Mark Kowarsky, Chiara Anselmi, Kohji Hotta, Paolo Burighel, Giovanna Zaniolo, Federico Caicci, Benyamin Rosental, Norma Neff, Katherine Ishizuka, Karla Palmeri, Jennifer Okamoto, Tal Gordon, Irving Weissman, Stephen Quake, Lucia Manni, Ayelet Voskoboynik

Research output: Working paperPreprint


All chordates, including urochordates such as tunicates, develop through embryogenesis. The chordate larvae of colonial tunicates metamorphose to lose all chordate structures such as notochord, neural tube, segmented musculature, and then develop by asexual reproduction [blastogenesis], whereby stem cells form tissues and organs. These two developmental pathways establish the same body axis, morphogenetic patterning and organ formation.
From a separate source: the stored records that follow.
(* ===== verification/GuestMem.v ===== *)
(** * Guest physical memory as the plugin sees it

    [qemu_get_ram_ptr(0)] gives the plugin the host address [mem] of the
    first byte of the guest RAM block; the plugin then reads and writes
    [*(T * )(mem + gpa)].  The model keeps the block as a size and the
    bytes written so far (RAM starts zeroed) and identifies the host
    pointer [mem + gpa] with the 64-bit offset [gpa]: pointer arithmetic
    wraps at 2^64 and an access that is not inside the block is
    [OutOfRam].  The host is a little-endian x86-64. *)

From coqutil Require Import Byte Word.LittleEndianList.
From S2P Require Import Prelude.

#[global] Instance byte_eq_dec : EqDecision byte := Byte.byte_eq_dec.

Record ram := Ram {
  ram_size : Z;
  ram_data : gmap Z byte
}.

Definition byte_at (m : ram) (a : Z) : byte := default Byte.x00 (ram_data m !! a).

Definition load_bytes (m : ram) (a : Z) (n : nat) : list byte :=
  (fun i => byte_at m (a + Z.of_nat i)) <$> seq 0 n.

(** A read of [n] bytes at [mem + off], as an unsigned integer. *)
Definition ld (n : nat) (m : ram) (off : Z) : res Z :=
  let a := u64 off in
  if a + Z.of_nat n <=? ram_size m
  then Ok (le_combine (load_bytes m a n))
  else Err OutOfRam.

Fixpoint store_bytes (d : gmap Z byte) (a : Z) (bs : list byte) : gmap Z byte :=
  match bs with
  | [] => d
  | b :: bs => store_bytes (<[a := b]> d) (a + 1) bs
  end.

(** A write of [n] bytes at [mem + off]. *)
Definition sto (n : nat) (m : ram) (off v : Z) : res ram :=
  let a := u64 off in
  if a + Z.of_nat n <=? ram_size m
  then Ok (Ram (ram_size m) (store_bytes (ram_data m) a (le_split n v)))
  else Err OutOfRam.

Abbreviation ld64 := (ld 8).
Abbreviation ld32 := (ld 4).
Abbreviation st64 := (sto 8).

(** [*(char * )(mem + off)] *)
Definition ldb (m : ram) (off : Z) : res byte :=
  let a := u64 off in
  if a + 1 <=? ram_size m then Ok (byte_at m a) else Err OutOfRam.

(** The bytes of the NUL-terminated string at [mem + off]; [e] is the
    error when none of the first [n] bytes is NUL. *)
Fixpoint cstring (e : err) (n : nat) (m : ram) (off : Z) : res (list byte) :=
  match n with
  | O => Err e
  | S n =>
      c ← ldb m off;
      if decide (c = Byte.x00) then Ok []
      else s ← cstring e n m (off + 1); Ok (c :: s)
  end.

(** [sprintf(buf, "%s", mem + off)] with [char buf[cap]]: the copied
    string, or an overflow when string and terminator do not fit. *)
Definition sprintf_s (cap : nat) (m : ram) (off : Z) : res (list byte) :=
  cstring BufferOverflow cap m off.

(** ** Properties of loads and stores *)

Lemma length_load_bytes m a n : length (load_bytes m a n) = n.
Proof. unfold load_bytes. by rewrite length_fmap, length_seq. Qed.

Lemma ld_range n m off v : ld n m off = Ok v -> 0 <= v < 2 ^ (8 * Z.of_nat n).
Proof.
  unfold ld. destruct (_ <=? _); [|discriminate]. intros [= <-].
  pose proof (le_combine_bound (load_bytes m (u64 off) n)) as H.
  rewrite length_load_bytes in H. exact H.
Qed.

Lemma ld64_u64 m off v : ld64 m off = Ok v -> u64 v = v.
Proof. intros H%ld_range. by apply u64_small. Qed.

Lemma ld_off_u64 n m off : ld n m (u64 off) = ld n m off.
Proof. unfold ld. by rewrite u64_u64. Qed.

Lemma ld_in_ram n m off v : ld n m off = Ok v -> u64 off + Z.of_nat n <= ram_size m.
Proof. unfold ld. destruct (Z.leb_spec (u64 off + Z.of_nat n) (ram_size m)); [done|discriminate]. Qed.

Lemma store_bytes_lookup_ne d a bs k :
  k < a \/ a + Z.of_nat (length bs) <= k -> store_bytes d a bs !! k = d !! k.
Proof.
  revert d a. induction bs as [|b bs IH]; intros d a Hk; [done|].
  cbn [store_bytes length] in *. rewrite IH by lia.
  rewrite lookup_insert_ne; [done|lia].
Qed.

Lemma store_bytes_lookup d a bs (i : nat) b :
  bs !! i = Some b -> store_bytes d a bs !! (a + Z.of_nat i) = Some b.
Proof.
  revert d a i. induction bs as [|c bs IH]; intros d a i Hi; [done|].
  cbn [store_bytes]. destruct i as [|i]; cbn in Hi.
  - injection Hi as ->. rewrite Z.add_0_r, store_bytes_lookup_ne by lia.
    apply lookup_insert_eq.
  - replace (a + Z.of_nat (S i)) with ((a + 1) + Z.of_nat i) by lia. by apply IH.
Qed.

Lemma load_store_bytes sz d a bs :
  load_bytes (Ram sz (store_bytes d a bs)) a (length bs) = bs.
Proof.
  apply list_eq. intros i. unfold load_bytes. rewrite list_lookup_fmap.
  destruct (bs !! i) as [b|] eqn:Hb.
  - pose proof (lookup_lt_Some _ _ _ Hb).
    rewrite lookup_seq_lt by done. cbn. unfold byte_at. cbn.
    by rewrite (store_bytes_lookup _ _ _ _ _ Hb).
  - apply lookup_ge_None in Hb. by rewrite lookup_seq_ge.
Qed.

(** Reading back what was stored. *)
Lemma ld_sto_eq n m off v m' :
  sto n m off v = Ok m' -> ld n m' off = Ok (v mod 2 ^ (Z.of_nat n * 8)).
Proof.
  unfold sto, ld. destruct (_ <=? _) eqn:E; [|discriminate]. intros [= <-].
  cbn [ram_size ram_data]. rewrite E.
  pose proof (load_store_bytes (ram_size m) (ram_data m) (u64 off) (le_split n v)) as H.
  rewrite length_le_split in H. by rewrite H, le_combine_split.
Qed.

(** A store does not change the bytes outside its range. *)
Lemma byte_at_sto_ne n m off v m' k :
  sto n m off v = Ok m' -> k < u64 off \/ u64 off + Z.of_nat n <= k ->
  byte_at m' k = byte_at m k.
Proof.
  unfold sto. destruct (_ <=? _); [|discriminate]. intros [= <-] Hk.
  unfold byte_at. cbn. by rewrite store_bytes_lookup_ne by (rewrite length_le_split; lia).
Qed.

Lemma sto_size n m off v m' : sto n m off v = Ok m' -> ram_size m' = ram_size m.
Proof. unfold sto. destruct (_ <=? _); [|discriminate]. by intros [= <-]. Qed.

Lemma ld_sto_ne k n m off off' v m' :
  sto n m off v = Ok m' ->
  u64 off' + Z.of_nat k <= u64 off \/ u64 off + Z.of_nat n <= u64 off' ->
  ld k m' off' = ld k m off'.
Proof.
  intros Hst Hd. unfold ld. rewrite (sto_size _ _ _ _ _ Hst).
  destruct (_ <=? _); [|done]. do 2 f_equal. unfold load_bytes.
  apply list_fmap_ext. intros i j [-> Hj]%lookup_seq.
  apply (byte_at_sto_ne _ _ _ _ _ _ Hst). lia.
Qed.

(** A store inside the block succeeds. *)
Lemma sto_ok n m off v :
  u64 off + Z.of_nat n <= ram_size m -> is_Some (match sto n m off v with Ok m' => Some m' | _ => None end).
Proof. intros H. unfold sto. rewrite (proj2 (Z.leb_le _ _)) by done. by eexists. Qed.

(** ** C strings *)

(** The NUL-terminated string [s] is stored at offset [off]. *)
Fixpoint has_cstr (m : ram) (off : Z) (s : list byte) : Prop :=
  match s with
  | [] => ldb m off = Ok Byte.x00
  | c :: s => ldb m off = Ok c /\ c <> Byte.x00 /\ has_cstr m (off + 1) s
  end.

Lemma cstring_ok e n m off s :
  has_cstr m off s -> (length s < n)%nat -> cstring e n m off = Ok s.
Proof.
  revert n off. induction s as [|c s IH]; intros [|n] off H Hn; cbn in *; try lia.
  - by rewrite H.
  - destruct H as (-> & Hc & H). cbn. rewrite decide_False by done.
    by rewrite (IH n) by (done || lia).
Qed.

Lemma cstring_too_long e n m off s :
  has_cstr m off s -> (n <= length s)%nat -> cstring e n m off = Err e.
Proof.
  revert n off. induction s as [|c s IH]; intros [|n] off H Hn; cbn in *; try lia; try done.
  destruct H as (-> & Hc & H). cbn. rewrite decide_False by done.
  by rewrite (IH n) by (done || lia).
Qed.

Lemma cstring_sound e n m off s :
  cstring e n m off = Ok s -> has_cstr m off s /\ (length s < n)%nat.
Proof.
  revert off s. induction n as [|n IH]; intros off s H; cbn in H; [discriminate|].
  apply bind_Ok_inv in H as (c & Hc & H). case_decide as Hz.
  - injection H as <-. subst. cbn. auto with lia.
  - apply bind_Ok_inv in H as (s' & Hs & [= <-]). apply IH in Hs as [? ?].
    cbn. auto with lia.
Qed.

(** ** Concrete memories

    A RAM block of [size] bytes with the given contents, for examples. *)

Definition ram_of (size : Z) (l : list (Z * list byte)) : ram :=
  Ram size (foldr (fun '(a, bs) d => store_bytes d a bs) ∅ l).

Definition word64 (v : Z) : list byte := le_split 8 v.
Definition word32 (v : Z) : list byte := le_split 4 v.
Definition cstr (s : string) : list byte := String.list_byte_of_string s ++ [Byte.x00].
It is unknown if this convergent morphology implies convergent cellular and molecular mechanisms, and whether the stem cells that mediate these processes differ. Using the colonial tunicate Botryllus schlosseri, we combined transcriptome sequencing and multiple microscopy techniques to study the molecular and morphological signatures of cells at each developmental stage of embryogenesis and blastogenesis. This revealed that the molecular programs are distinct, but the blastogenic tissue-specific stem cells and embryonic precursor populations share similar molecular profiles. By comparing embryogenesis in other chordates we found shared developmental principles, highlighting transcription factors as key evolutionary conserved elements. This study establishes a platform for advancing the science of stem cell biology and regulation of development and regeneration.